Hydrological evaluation of open-access precipitation data using SWAT at multiple temporal and spatial scales

Jianzhuang Pang1, Huilan Zhang1, Quanxi Xu2, Yujie Wang1, Yunqi Wang1, Ouyang Zhang2, and Jiaxin Hao1 Jianzhuang Pang et al.
  • 1Three-gorges reservoir area (Chongqing) Forest Ecosystem Research Station, School of Soil and Water Conservation, Beijing Forestry University, Beijing 100083, China
  • 2Bureau of Hydrology, Changjiang Water Resources Commission of the Ministry of the Water Resources, Wuhan 430010, China

Abstract. Temporal and spatial precipitation information is key to conducting effective hydrological process simulation and forecasting. Herein, we implemented a comprehensive evaluation of three selected precipitation products in the Jiang River Watershed (JRW) located in southwest China. A number of indices were used to statistically analyze the differences between two open-access precipitation products (OPPs), i.e. Climate Hazards Group Infra-Red Precipitation with Station (CHIRPS) and CPC-Global (CPC), and the rain gauge (Gauge). The three products were then categorized into sub-basins to drive SWAT simulations. The results show: (1) the three products are highly consistent in temporal variation on a monthly scale, yet distinct on a daily scale. CHIRPS is characterized by overestimation of light rain, underestimation of heavy rain, and a high probability of false alarm. CPC generally underestimates rainfall of all magnitudes; (2) All three products satisfactorily reproduce the stream discharges at the JRW outlet with better performance than the Gauge model. On a temporal scale, the OPPs are inferior with respect to capturing flood peak, yet superior at describing other hydrograph features, e.g. rising and falling processes and base flow.
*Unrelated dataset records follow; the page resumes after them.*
Lemma fmtname_ok m w path s : str_in m path s → (length s < sf)%nat → (14 < sf)%nat → disjoint_ranges sbuf 15 path (len s + 1) →
  ∃ q m', fmtname sf sbuf path (mkgst m w) = Ok q (mkgst m' w) ∧ cstrn sf m' q = padded (base s) ∧ ∀ x, x < sbuf ∨ sbuf + 15 ≤ x → ldb m' x = ldb m x.
Proof.
  intros Hs Hl Hsf Hd. pose proof (len_nonneg s) as Hn. unfold fmtname. rewrite (bind_ok _ _ _ _ _ (slen_ok m w path s Hs Hl)), bind_gets. cbn [g_mem].
  destruct (base_suffix s) as (pre & Hpre). set (b := base s) in *. assert (Hlb : len s = len pre + len b) by (rewrite Hpre at 1; apply len_app). pose proof (len_nonneg pre). pose proof (len_nonneg b).
  assert (Hb : back (Z.to_nat (len s + 2)) m path (path + len s) = Some (path + len pre - 1)).
  { replace (Z.to_nat (len s + 2)) with (S (S (length s))) by (unfold len; lia). destruct Hs as [Hs1 Hs2]. pose proof (back_ok m path s Hs1) as E. set (n := S (length s)) in *. cbn [back]. rewrite Hs2, (proj2 (Z.leb_le _ _)) by lia. cbn [Z.eqb negb andb]. rewrite E. fold b. f_equal. lia. }
  rewrite Hb. replace (path + len pre - 1 + 1) with (path + len pre) by lia. set (q := path + len pre).
  assert (Hq : str_in m q b) by (rewrite Hpre in Hs; by apply str_in_app in Hs as [_ Hs]). assert (Hlq : (length b < sf)%nat) by (unfold len in *; lia).
  rewrite (bind_ok _ _ _ _ _ (slen_ok m w q b Hq Hlq)). destruct (Z.leb_spec DIRSIZ (len b)) as [Hge|Hlt].
  - exists q, m. split_and!; [done| |done]. rewrite (str_in_cstrn sf m q b Hq Hlq). unfold padded. replace (Z.to_nat DIRSIZ - length b)%nat with O by (unfold len in *; lia). by rewrite app_nil_r.
  - destruct (pad_ok m q b Hq Hlt) as (P1 & P2 & P3); [unfold disjoint_ranges in *; lia|]. unfold upd_mem. rewrite bind_modify. cbn [g_mem g_w].
    rewrite (bind_ok _ _ _ _ _ (slen_ok _ w q b P1 Hlq)), !bind_modify. cbn [g_mem g_w]. eexists _, _. split; [reflexivity|]. split; [|exact P3].
    apply str_in_cstrn; [exact P2|]. unfold padded. rewrite length_app, length_replicate. unfold DIRSIZ, len in *. lia.
Qed.
End names.

(** * The world *)

(** The files by path, with their contents; what is open, with the bytes that are
    left to read; what was written to descriptors 1 and 2. *)
Record aw := mkaw { a_files : list Z → option (ustat * list Z); a_fds : gmap nat (ustat * list Z); a_out : list Z; a_err : list Z }.
Definition set_fds (f : gmap nat (ustat * list Z)) (a : aw) : aw := mkaw (a_files a) f (a_out a) (a_err a).
Definition add_out (bs : list Z) (a : aw) : aw := mkaw (a_files a) (a_fds a) (a_out a ++ bs) (a_err a).
Definition add_err (bs : list Z) (a : aw) : aw := mkaw (a_files a) (a_fds a) (a_out a) (a_err a ++ bs).

(** What [ls] relies on, with descriptors left: a file that exists can be opened
    and read to its end; a read of a file gives as much as was asked for if it
    is there. *)
Class DirWorld (W : Type) `{US : UserSys W} `{ST : UserStat W} := {
  dw : W → aw;
  dw_open w p : ∃ fd w', s_open p 0 w = Ok fd w' ∧
    match a_files (dw w) p with
    | None => fd = -1 ∧ dw w' = dw w
    | Some x => ∃ k, fd = Z.of_nat k ∧ a_fds (dw w) !! k = None ∧ dw w' = set_fds (<[k := x]> (a_fds (dw w))) (dw w)
    end;
  dw_fstat w k st b : a_fds (dw w) !! k = Some (st, b) → ∃ w', s_fstat (Z.of_nat k) w = Ok (0, st) w' ∧ dw w' = dw w;
  dw_read w k st b n : a_fds (dw w) !! k = Some (st, b) → 0 ≤ n → ∃ w', s_read (Z.of_nat k) n w = Ok (Z.min n (len b), take (Z.to_nat n) b) w' ∧
    dw w' = set_fds (<[k := (st, drop (Z.to_nat n) b)]> (a_fds (dw w))) (dw w);
  dw_close w k : ∃ r w', s_close (Z.of_nat k) w = Ok r w' ∧ dw w' = set_fds (delete k (a_fds (dw w))) (dw w);
  dw_write w bs : (∃ r w', s_write 1 bs w = Ok r w' ∧ dw w' = add_out bs (dw w)) ∧ (∃ r w', s_write 2 bs w = Ok r w' ∧ dw w' = add_err bs (dw w));
}.

(** * What is printed *)

Definition stat_chars (s : list Z) (st : ustat) : list Z :=
  vprintf_chars ls_line [Str (padded (base s)); Word (st_type st); Word (st_ino st); Word (s32 (st_size st))].

Fixpoint name_of (bs : list Z) : list Z :=
  match bs with
  | [] => []
  | c :: bs' => if c =? 0 then [] else c :: name_of bs'
  end.

Definition entry_chars (files : list Z → option (ustat * list Z)) (s de : list Z) : list Z :=
  if blk_load 2 de 0 =? 0 then []
  else
    let p := s ++ [47] ++ name_of (blk_read de 2 14) in
    match files p with
    | Some (st, _) => stat_chars p st
    | None => vprintf_chars (line "ls: cannot stat %s") [Str p]
    end.

(** The directory entries, of 16 bytes each. *)
Definition entries (b : list Z) : list (list Z) := (λ i, take 16 (drop (16 * i) b)) <$> seq 0 (length b / 16).

Definition ls_chars (files : list Z → option (ustat * list Z)) (s : list Z) : list Z :=
  match files s with
  | None => []
  | Some (st, b) =>
      if (st_type st =? T_DEVICE) || (st_type st =? T_FILE) then stat_chars s st
      else if st_type st =? T_DIR then
        if 512 <? len s + 16 then vprintf_chars (line "ls: path too long") []
        else concat (entry_chars files s <$> entries b)
      else []
  end.

Definition ls_errors (files : list Z → option (ustat * list Z)) (s : list Z) : list Z :=
  match files s with
  | None => vprintf_chars (line "ls: cannot open %s") [Str s]
  | Some _ => []
  end.

Lemma entries_short b : (length b < 16)%nat → entries b = [].
Proof. intros H. unfold entries. by rewrite Nat.div_small. Qed.

Lemma entries_cons b : (16 ≤ length b)%nat → entries b = take 16 b :: entries (drop 16 b).
Proof.
  intros H. unfold entries. rewrite length_drop. assert (Hd : (length b / 16 = S ((length b - 16) / 16))%nat).
  { replace (length b) with (length b - 16 + 1 * 16)%nat at 1 by lia. rewrite Nat.div_add by lia. lia. }
  rewrite Hd. cbn [seq fmap list_fmap]. rewrite drop_0. f_equal. rewrite <-fmap_S_seq, <-list_fmap_compose. apply list_fmap_ext. intros i x _. cbn [compose]. rewrite drop_drop. do 2 f_equal. lia.
Qed.

Lemma name_in m a bs : is_bytes bs → mem_read m a (length bs) = bs → ldb m (a + len bs) = 0 → str_in m a (name_of bs).
Proof.
  revert a. induction bs as [|c bs IH]; intros a Hb Hr Hz.
  - by split.
  - apply Forall_cons in Hb as [Hc Hb]. cbn in Hr. injection Hr as Hr0 Hr. rewrite len_cons in Hz. cbn [name_of]. destruct (Z.eqb_spec c 0) as [-> |Hne].
    + split; [done|]. change (len []) with 0. by rewrite Z.add_0_r.
    + destruct (IH (a + 1) Hb Hr) as [H1 H2]; [by replace (a + 1 + len bs) with (a + (1 + len bs)) by lia|]. split; [by split_and!; [|lia|lia|]|].
      rewrite len_cons. by replace (a + (1 + len (name_of bs))) with (a + 1 + len (name_of bs)) by lia.
Qed.

Lemma length_name_of bs : (length (name_of bs) ≤ length bs)%nat.
Proof. induction bs as [|c bs IH]; cbn; [lia|]. destruct (c =? 0); cbn; lia. Qed.

Section listing.
  Context {W : Type} `{DW : DirWorld W}.
  Context (sf : nat) (sbuf buf : Z) (Hsf : (512 < sf)%nat) (Hsb : disjoint_ranges sbuf 15 buf 512).
  Implicit Types w : W.

Lemma puts_out cs w : ∃ w', puts 1 cs w = Ok tt w' ∧ dw w' = add_out (u8 <$> cs) (dw w).
Proof.
  revert w. induction cs as [|c cs IH]; intros w; cbn [puts].
  - exists w. split; [done|]. unfold add_out. rewrite app_nil_r. by destruct (dw w).
  - destruct (dw_write w [u8 c]) as [(r & w1 & E & H1) _]. unfold putc. rewrite bind_assoc, (bind_ok _ _ _ _ _ E), bind_ret.
    destruct (IH w1) as (w2 & E2 & H2). exists w2. split; [done|]. rewrite H2, H1. unfold add_out. cbn. by rewrite <-app_assoc.
Qed.

Lemma puts_err cs w : ∃ w', puts 2 cs w = Ok tt w' ∧ dw w' = add_err (u8 <$> cs) (dw w).
Proof.
  revert w. induction cs as [|c cs IH]; intros w; cbn [puts].
  - exists w. split; [done|]. unfold add_err. rewrite app_nil_r. by destruct (dw w).
  - destruct (dw_write w [u8 c]) as [_ (r & w1 & E & H1)]. unfold putc. rewrite bind_assoc, (bind_ok _ _ _ _ _ E), bind_ret.
    destruct (IH w1) as (w2 & E2 & H2). exists w2. split; [done|]. rewrite H2, H1. unfold add_err. cbn. by rewrite <-app_assoc.
Qed.

Lemma world_ok {A} (p : M W A) m w a w' : p w = Ok a w' → world p (mkgst m w) = Ok a (mkgst m w').
Proof. intros E. unfold world. by apply (zoom_ok worldL _ (mkgst m w)). Qed.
On a spatial scale, CHIRPS offers the advantage of deriving smooth, distributed precipitation and runoff due to its high resolution; (3) The water balance components derived from SWAT models with equal simulated streamflow discharges are remarkably different between the three precipitation inputs. The precipitation spatial pattern results in an increasing surface flow trend from upstream to downstream. The results of this study demonstrate that evaluating precipitation products using only streamflow simulation accuracy will conceal the dissimilarities between these products. Hydrological models alter hydrologic mechanisms by adjusting calibrated parameters. Specifically, different precipitation detection methods lead to temporal and spatial variation of water balance components, demonstrating the complexity in describing natural hydrologic processes.

Jianzhuang Pang et al.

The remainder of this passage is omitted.